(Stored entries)
-- Opening Marker --

(* ===== verification/JniParcelOps.v ===== *)
(** * JniParcelOps: what is relied on of the class Parcel, and rules

    The laws of [ParcelMethods] and [ParcelJava], and for the steps
    [JniParcel]'s methods are made of what they do to the state. *)

From S2P Require Import Prelude Uapi Parcel CppWorld ProcessState IpcCore BpBinder Proxy RefBase JniWorld JniBinder JniInv JniOps JniMeths JniProxies JniNatives JniCalls JniParcel.

#[local] Open Scope Z_scope.

(** Parcels are made of words. *)
Definition pad4 (n : Z) : Z := 4 * ((n + 3) / 4).

Lemma pad4_range n : 0 <= n -> n <= pad4 n < n + 4.
Proof.
  unfold pad4. pose proof (Z_div_mod_eq_full (n + 3) 4). pose proof (Z.mod_pos_bound (n + 3) 4). lia.
Qed.
Lemma pad4_le n m : n <= m -> pad4 n <= pad4 m.
Proof. intros H. unfold pad4. pose proof (Z.div_le_mono (n + 3) (m + 3) 4). lia. Qed.
Lemma pad4_div n : (4 | n) -> pad4 n = n.
Proof.
  intros [k ->]. unfold pad4. replace (k * 4 + 3) with (3 + k * 4) by lia.
  rewrite Z.div_add by done. change (3 / 4) with 0. lia.
Qed.

(** Bytes put in the middle of others. *)
Definition splice (off : Z) (l bytes : list Z) : list Z :=
  take (Z.to_nat off) bytes ++ l ++ drop (Z.to_nat off + length l) bytes.

Lemma length_splice off l bytes : 0 <= off -> off + Z.of_nat (length l) <= Z.of_nat (length bytes) ->
  length (splice off l bytes) = length bytes.
Proof. intros H1 H2. unfold splice. rewrite !length_app, length_take, length_drop. lia. Qed.

Lemma splice_at off l bytes : 0 <= off -> off + Z.of_nat (length l) <= Z.of_nat (length bytes) ->
  take (length l) (drop (Z.to_nat off) (splice off l bytes)) = l.
Proof.
  intros H1 H2. unfold splice. rewrite drop_app_length' by (rewrite length_take; lia).
  by rewrite take_app_length.
Qed.

Lemma splice_before off l bytes n : (n <= Z.to_nat off)%nat -> (n <= length bytes)%nat ->
  take n (splice off l bytes) = take n bytes.
Proof.
  intros H1 H2. unfold splice. rewrite take_app_le by (rewrite length_take; lia).
  by rewrite take_take, Nat.min_l.
Qed.

(** Some of an array's bytes. *)
Definition slice (ar : list Z) (off n : Z) : list Z := take (Z.to_nat n) (drop (Z.to_nat off) ar).

Lemma length_slice ar off n : 0 <= off -> 0 <= n -> off + n <= Z.of_nat (length ar) ->
  length (slice ar off n) = Z.to_nat n.
Proof. intros. unfold slice. rewrite length_take, length_drop. lia. Qed.

(** ** The bytes of a parcel *)

Class ParcelBytes `{PMs : ParcelMethods} := {
  (** The two views of [writeInt32]. *)
  pb_writeInt32 x p : (pm_writeInt32 x p).1 = NO_ERROR -> (pm_writeInt32 x p).2 = writeInt32 x p;
  pb_readInt32_range p : -2 ^ 31 <= (readInt32 p).1 < 2 ^ 31;
  pb_setDataPosition_bytes n p : p_bytes (setDataPosition n p) = p_bytes p;
  pb_setDataPosition n p : dataPosition (setDataPosition n p) = n;
  pb_setDataSize n p : 0 <= n -> (pm_setDataSize n p).1 = NO_ERROR ->
    dataSize (pm_setDataSize n p).2 = n;
  (** Room is made at the position, up to the next word. *)
  pb_writeInplace n p off : 0 <= n -> 0 <= dataPosition p <= dataSize p ->
    (pm_writeInplace n p).1 = Some off ->
    off = dataPosition p /\
    (exists room, length room = Z.to_nat (pad4 n) /\
       p_bytes (pm_writeInplace n p).2 = splice off room (p_bytes p)) /\
    dataPosition (pm_writeInplace n p).2 = off + pad4 n;
  pb_poke off l p : 0 <= off -> off + Z.of_nat (length l) <= dataSize p ->
    p_bytes (pm_poke off l p) = splice off l (p_bytes p) /\
    dataPosition (pm_poke off l p) = dataPosition p;
  (** Whole words are read. *)
  pb_readInplace n p : 0 <= n -> 0 <= dataPosition p -> dataPosition p + pad4 n <= dataSize p ->
    (pm_readInplace n p).1 =
      Some (take (Z.to_nat n) (drop (Z.to_nat (dataPosition p)) (p_bytes p)));
  pb_readInplace_null n p : 0 <= n -> ~ (0 <= dataPosition p /\ dataPosition p + pad4 n <= dataSize p) ->
    (pm_readInplace n p).1 = None;
  pb_readBlob n p : 0 <= n -> (pm_readBlob n p).1.1 = NO_ERROR ->
    Z.of_nat (length (pm_readBlob n p).1.2) = n;
  pb_writeBlob n m p : (pm_writeBlob n m p).1.1 = NO_ERROR -> is_Some (pm_writeBlob n m p).1.2
}.

(** ** Rules *)

Section Rules.
Context `{PL : ParcelLib} `{RB : RefBase} `{U : BinderUapi}.
Context `{NB : !NativeBinder} `{JS : !JavaSide} `{SM : !Sampling}.
Context `{PMs : !ParcelMethods} `{PJ : !ParcelJava}.
Context (E : cpp_env) (JE : jni_errors).

Implicit Types (s : parcel_world) (j : jni_state).

Definition parcel_is s (a : Z) (p : parcel) : Prop := j_parcels (pw_jni s) !! a = Some p.

Definition with_parcel (a : Z) (p : parcel) s : parcel_world :=
  set_pw_jni (set_j_parcels (<[a := p]> (j_parcels (pw_jni s))) (pw_jni s)) s.

Definition with_exception (t : throwable) s : parcel_world :=
  set_pw_jni (set_j_pending (Some t) (pw_jni s)) s.

(** The state of [signal_if]. *)
Definition after_status (err : Z) s : parcel_world :=
  if err =? NO_ERROR then s else with_exception (error_exception E JE err false 0) s.

Lemma runs_jni {A} (m : JM A) s Q :
  runs m (pw_jni s) (fun a j => Q a (set_pw_jni j s)) -> runs (jni m) s Q.
Proof. unfold runs, jni. by destruct (m (pw_jni s)). Qed.

Lemma parcel_of_run s a p : parcel_is s a p -> parcel_of a s = Value p s.
Proof.
  intros H. unfold parcel_of, jni, parcel_at, bind, gets, id, lookup_or_crash. rewrite H. by destruct s.
Qed.

Lemma ask_run {A} s a p (f : parcel -> A) : parcel_is s a p -> ask a f s = Value (f p) s.
Proof. intros H. unfold ask, bind. by rewrite (parcel_of_run _ _ _ H). Qed.

Lemma on_run {A} s a p (f : parcel -> A * parcel) : parcel_is s a p ->
  on a f s = Value (f p).1 (with_parcel a (f p).2 s).
Proof. intros H. unfold on, bind. rewrite (parcel_of_run _ _ _ H). by destruct (f p). Qed.

Lemma update_run s a p (f : parcel -> parcel) : parcel_is s a p ->
  update a f s = Value tt (with_parcel a (f p) s).
Proof. intros H. unfold update, bind. by rewrite (parcel_of_run _ _ _ H). Qed.

Lemma parcel_is_with s a p : parcel_is (with_parcel a p s) a p.
Proof. unfold parcel_is. simpl. apply lookup_insert_eq. Qed.

Lemma with_parcel_twice s a p q : with_parcel a q (with_parcel a p s) = with_parcel a q s.
Proof. unfold with_parcel, set_j_parcels, set_pw_jni. simpl. by rewrite insert_insert_eq. Qed.

Lemma signal_if_run err s : signal_if E JE err s = Value tt (after_status err s).
Proof. unfold signal_if, after_status. by destruct (err =? NO_ERROR). Qed.

Lemma signal_run err s :
  signal E JE err s = Value tt (with_exception (error_exception E JE err false 0) s).
Proof. done. Qed.

Lemma memcpy_from_run s ar off n : 0 <= off -> 0 <= n -> off + n <= Z.of_nat (length ar) ->
  memcpy_from ar off n s = Value (take (Z.to_nat n) (drop (Z.to_nat off) ar)) s.
Proof.
  intros H1 H2 H3. unfold memcpy_from.
  rewrite (proj2 (Z.leb_le _ _) H1), (proj2 (Z.leb_le _ _) H2), (proj2 (Z.leb_le _ _) H3).
  by rewrite orb_true_r.
Qed.

Lemma memcpy_to_run s a bytes : length bytes = length a -> memcpy_to a bytes s = Value bytes s.
Proof.
  intros H. unfold memcpy_to. rewrite (proj2 (Nat.leb_le _ _)) by lia.
  by rewrite H, drop_all, app_nil_r.
Qed.

(** The bytes at the position. *)
Definition ahead (n : Z) (p : parcel) : list Z :=
  take (Z.to_nat n) (drop (Z.to_nat (dataPosition p)) (p_bytes p)).

Lemma memcpy_ahead `{PB : !ParcelBytes} s p n : 0 <= n -> 0 <= dataPosition p -> dataPosition p + pad4 n <= dataSize p ->
  memcpy_from_ptr (pm_readInplace n p).1 n s = Value (ahead n p) s.
Proof.
  intros Hn Hp Hs. rewrite pb_readInplace by done. pose proof (pad4_range n Hn) as Hr.
  unfold memcpy_from_ptr. rewrite memcpy_from_run; [|done|done|].
  - by rewrite drop_0, take_take, Nat.min_id.
  - unfold dataSize in Hs. rewrite length_take, length_drop. lia.
Qed.

End Rules.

-- Closing Marker --

_Assignment_. With the line holding "Proof. intros. unfold" as the first and the line holding "dataSize (pm_setDataSize n p).2 = n;" as the last, set down that range of the entries above exactly, and nothing else.

_Output below_.
Proof. intros. unfold slice. rewrite length_take, length_drop. lia. Qed.

(** ** The bytes of a parcel *)

Class ParcelBytes `{PMs : ParcelMethods} := {
  (** The two views of [writeInt32]. *)
  pb_writeInt32 x p : (pm_writeInt32 x p).1 = NO_ERROR -> (pm_writeInt32 x p).2 = writeInt32 x p;
  pb_readInt32_range p : -2 ^ 31 <= (readInt32 p).1 < 2 ^ 31;
  pb_setDataPosition_bytes n p : p_bytes (setDataPosition n p) = p_bytes p;
  pb_setDataPosition n p : dataPosition (setDataPosition n p) = n;
  pb_setDataSize n p : 0 <= n -> (pm_setDataSize n p).1 = NO_ERROR ->
    dataSize (pm_setDataSize n p).2 = n;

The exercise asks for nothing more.